[Aim of the task]
From the line with "- rewrite insert_at." through the line with "- rewrite Nat.min_l", inclusive, return each line of the data below exactly and leave the rest out.
____ Working data
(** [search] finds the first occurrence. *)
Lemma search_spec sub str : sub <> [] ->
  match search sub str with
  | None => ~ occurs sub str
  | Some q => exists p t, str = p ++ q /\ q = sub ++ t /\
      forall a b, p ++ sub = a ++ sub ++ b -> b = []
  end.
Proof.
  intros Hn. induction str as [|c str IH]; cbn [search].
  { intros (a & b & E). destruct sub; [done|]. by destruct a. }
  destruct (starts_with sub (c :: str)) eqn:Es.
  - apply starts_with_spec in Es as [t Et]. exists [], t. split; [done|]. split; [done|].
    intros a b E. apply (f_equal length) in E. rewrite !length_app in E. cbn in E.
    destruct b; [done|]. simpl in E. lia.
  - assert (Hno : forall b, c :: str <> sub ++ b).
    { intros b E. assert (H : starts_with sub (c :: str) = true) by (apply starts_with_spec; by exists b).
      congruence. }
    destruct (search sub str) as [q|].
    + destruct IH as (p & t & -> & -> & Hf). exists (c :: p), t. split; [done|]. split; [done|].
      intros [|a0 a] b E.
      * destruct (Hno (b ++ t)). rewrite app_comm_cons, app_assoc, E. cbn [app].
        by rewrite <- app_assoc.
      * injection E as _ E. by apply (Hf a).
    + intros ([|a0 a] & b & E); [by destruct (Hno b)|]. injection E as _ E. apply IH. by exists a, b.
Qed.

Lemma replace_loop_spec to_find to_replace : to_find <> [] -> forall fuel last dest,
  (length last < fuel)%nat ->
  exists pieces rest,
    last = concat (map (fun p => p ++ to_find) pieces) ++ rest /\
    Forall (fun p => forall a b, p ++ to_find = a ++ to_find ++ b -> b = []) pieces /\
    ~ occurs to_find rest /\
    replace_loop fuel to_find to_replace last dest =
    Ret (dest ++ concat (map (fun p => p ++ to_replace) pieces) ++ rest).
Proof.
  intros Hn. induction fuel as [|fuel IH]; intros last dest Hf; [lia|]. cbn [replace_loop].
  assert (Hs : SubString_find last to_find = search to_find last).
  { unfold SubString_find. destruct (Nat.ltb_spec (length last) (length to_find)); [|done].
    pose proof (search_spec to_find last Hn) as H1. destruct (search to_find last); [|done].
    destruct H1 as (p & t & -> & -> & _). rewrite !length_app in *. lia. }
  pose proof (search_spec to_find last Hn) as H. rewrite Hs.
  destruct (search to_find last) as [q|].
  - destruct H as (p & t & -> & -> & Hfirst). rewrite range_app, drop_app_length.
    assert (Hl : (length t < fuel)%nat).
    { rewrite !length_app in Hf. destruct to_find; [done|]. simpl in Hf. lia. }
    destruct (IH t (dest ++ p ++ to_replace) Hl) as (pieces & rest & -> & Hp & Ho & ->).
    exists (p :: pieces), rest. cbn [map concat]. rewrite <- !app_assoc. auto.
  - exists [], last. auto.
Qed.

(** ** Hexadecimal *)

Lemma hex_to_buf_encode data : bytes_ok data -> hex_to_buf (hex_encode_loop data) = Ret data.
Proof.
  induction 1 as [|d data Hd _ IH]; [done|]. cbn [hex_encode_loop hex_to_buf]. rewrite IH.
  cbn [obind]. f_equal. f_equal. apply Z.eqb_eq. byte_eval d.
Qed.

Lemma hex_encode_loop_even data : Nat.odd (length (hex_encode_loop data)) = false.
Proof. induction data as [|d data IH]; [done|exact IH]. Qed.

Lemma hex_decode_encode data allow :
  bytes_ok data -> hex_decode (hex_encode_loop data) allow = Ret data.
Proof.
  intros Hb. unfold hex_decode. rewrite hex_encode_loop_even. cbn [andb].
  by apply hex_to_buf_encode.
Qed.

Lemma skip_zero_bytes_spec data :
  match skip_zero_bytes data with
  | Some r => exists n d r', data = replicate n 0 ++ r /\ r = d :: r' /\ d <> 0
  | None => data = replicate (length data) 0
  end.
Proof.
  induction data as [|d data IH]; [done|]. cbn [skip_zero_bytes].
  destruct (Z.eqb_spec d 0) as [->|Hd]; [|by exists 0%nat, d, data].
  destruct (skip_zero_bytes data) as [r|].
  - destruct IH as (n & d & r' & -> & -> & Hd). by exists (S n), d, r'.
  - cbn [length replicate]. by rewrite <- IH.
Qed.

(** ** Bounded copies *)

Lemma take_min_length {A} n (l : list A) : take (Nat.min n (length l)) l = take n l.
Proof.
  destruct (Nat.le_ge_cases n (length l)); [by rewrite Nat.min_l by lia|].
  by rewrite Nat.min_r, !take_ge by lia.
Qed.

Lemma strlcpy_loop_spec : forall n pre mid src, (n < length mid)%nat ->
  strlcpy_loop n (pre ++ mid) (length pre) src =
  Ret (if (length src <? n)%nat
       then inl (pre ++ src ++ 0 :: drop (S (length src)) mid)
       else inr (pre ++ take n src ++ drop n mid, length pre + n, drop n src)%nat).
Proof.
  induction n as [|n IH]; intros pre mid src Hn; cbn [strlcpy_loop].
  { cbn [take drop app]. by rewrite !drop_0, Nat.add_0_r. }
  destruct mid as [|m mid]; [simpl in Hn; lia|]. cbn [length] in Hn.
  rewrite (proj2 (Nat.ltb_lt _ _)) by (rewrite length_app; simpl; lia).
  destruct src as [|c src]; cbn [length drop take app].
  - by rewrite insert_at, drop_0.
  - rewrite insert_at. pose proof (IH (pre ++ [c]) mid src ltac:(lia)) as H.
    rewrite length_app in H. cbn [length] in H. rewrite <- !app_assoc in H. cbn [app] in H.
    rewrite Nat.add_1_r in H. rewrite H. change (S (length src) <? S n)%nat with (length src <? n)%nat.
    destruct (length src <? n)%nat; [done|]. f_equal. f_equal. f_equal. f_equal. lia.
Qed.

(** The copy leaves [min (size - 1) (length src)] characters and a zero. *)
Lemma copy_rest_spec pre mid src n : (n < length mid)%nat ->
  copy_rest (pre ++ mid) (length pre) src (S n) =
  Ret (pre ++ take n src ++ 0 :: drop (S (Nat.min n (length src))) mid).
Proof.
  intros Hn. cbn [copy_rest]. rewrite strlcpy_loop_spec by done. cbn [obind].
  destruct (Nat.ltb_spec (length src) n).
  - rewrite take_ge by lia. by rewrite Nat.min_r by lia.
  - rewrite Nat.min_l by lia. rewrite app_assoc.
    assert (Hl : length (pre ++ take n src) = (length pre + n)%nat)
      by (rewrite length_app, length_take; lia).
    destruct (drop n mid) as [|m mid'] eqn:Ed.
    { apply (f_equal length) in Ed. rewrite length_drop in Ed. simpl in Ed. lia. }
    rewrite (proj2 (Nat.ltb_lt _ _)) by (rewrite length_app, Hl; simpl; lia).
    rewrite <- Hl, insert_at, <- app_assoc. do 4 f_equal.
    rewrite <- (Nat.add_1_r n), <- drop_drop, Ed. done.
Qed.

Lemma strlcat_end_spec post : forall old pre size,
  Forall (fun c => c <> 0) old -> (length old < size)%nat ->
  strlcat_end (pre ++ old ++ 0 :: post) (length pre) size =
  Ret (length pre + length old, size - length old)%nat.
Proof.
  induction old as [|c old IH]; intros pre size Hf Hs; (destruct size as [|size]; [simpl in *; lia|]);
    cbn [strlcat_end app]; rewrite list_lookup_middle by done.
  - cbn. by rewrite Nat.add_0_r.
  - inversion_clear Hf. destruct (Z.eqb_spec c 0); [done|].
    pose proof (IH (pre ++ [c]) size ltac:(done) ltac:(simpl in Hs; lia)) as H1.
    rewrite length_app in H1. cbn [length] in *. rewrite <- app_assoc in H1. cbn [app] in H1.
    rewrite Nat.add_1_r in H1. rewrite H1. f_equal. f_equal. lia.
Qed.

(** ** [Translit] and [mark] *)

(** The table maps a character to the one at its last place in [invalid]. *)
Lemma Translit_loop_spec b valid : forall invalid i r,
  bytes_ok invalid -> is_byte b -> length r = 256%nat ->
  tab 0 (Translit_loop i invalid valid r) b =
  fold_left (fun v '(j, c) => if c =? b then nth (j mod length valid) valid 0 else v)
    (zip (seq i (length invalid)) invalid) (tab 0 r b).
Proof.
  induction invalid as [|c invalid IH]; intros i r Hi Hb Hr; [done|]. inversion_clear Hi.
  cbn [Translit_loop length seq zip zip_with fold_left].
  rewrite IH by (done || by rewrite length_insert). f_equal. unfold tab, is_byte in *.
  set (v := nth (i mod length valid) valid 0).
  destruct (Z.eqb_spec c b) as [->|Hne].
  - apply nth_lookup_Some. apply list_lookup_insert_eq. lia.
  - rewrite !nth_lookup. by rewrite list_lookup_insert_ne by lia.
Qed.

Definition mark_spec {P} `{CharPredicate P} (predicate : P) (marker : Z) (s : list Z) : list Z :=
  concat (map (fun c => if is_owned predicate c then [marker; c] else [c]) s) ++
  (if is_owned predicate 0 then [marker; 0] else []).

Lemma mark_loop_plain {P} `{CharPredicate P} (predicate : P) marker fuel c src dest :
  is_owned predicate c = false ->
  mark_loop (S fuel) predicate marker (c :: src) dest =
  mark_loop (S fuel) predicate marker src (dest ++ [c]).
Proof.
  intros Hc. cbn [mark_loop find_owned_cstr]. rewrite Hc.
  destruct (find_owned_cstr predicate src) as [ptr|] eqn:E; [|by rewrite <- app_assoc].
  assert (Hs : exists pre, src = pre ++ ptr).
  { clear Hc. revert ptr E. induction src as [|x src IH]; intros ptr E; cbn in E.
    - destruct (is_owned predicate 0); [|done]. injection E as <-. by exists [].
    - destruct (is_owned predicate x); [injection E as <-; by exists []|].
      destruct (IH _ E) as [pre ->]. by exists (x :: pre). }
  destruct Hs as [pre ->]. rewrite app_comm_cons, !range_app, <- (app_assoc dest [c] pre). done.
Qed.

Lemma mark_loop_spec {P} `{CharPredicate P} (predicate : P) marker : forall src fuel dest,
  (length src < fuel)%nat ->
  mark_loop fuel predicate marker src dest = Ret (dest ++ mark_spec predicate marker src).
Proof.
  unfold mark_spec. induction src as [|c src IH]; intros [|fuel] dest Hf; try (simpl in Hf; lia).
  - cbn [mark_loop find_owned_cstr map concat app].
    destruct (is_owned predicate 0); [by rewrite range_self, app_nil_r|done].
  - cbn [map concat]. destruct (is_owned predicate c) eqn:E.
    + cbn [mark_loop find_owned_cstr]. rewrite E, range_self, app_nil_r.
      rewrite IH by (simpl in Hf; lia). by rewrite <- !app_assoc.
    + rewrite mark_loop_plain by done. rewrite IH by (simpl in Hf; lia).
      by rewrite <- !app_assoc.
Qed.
________
[Written response]
  - rewrite insert_at. pose proof (IH (pre ++ [c]) mid src ltac:(lia)) as H.
    rewrite length_app in H. cbn [length] in H. rewrite <- !app_assoc in H. cbn [app] in H.
    rewrite Nat.add_1_r in H. rewrite H. change (S (length src) <? S n)%nat with (length src <? n)%nat.
    destruct (length src <? n)%nat; [done|]. f_equal. f_equal. f_equal. f_equal. lia.
Qed.

(** The copy leaves [min (size - 1) (length src)] characters and a zero. *)
Lemma copy_rest_spec pre mid src n : (n < length mid)%nat ->
  copy_rest (pre ++ mid) (length pre) src (S n) =
  Ret (pre ++ take n src ++ 0 :: drop (S (Nat.min n (length src))) mid).
Proof.
  intros Hn. cbn [copy_rest]. rewrite strlcpy_loop_spec by done. cbn [obind].
  destruct (Nat.ltb_spec (length src) n).
  - rewrite take_ge by lia. by rewrite Nat.min_r by lia.
  - rewrite Nat.min_l by lia. rewrite app_assoc.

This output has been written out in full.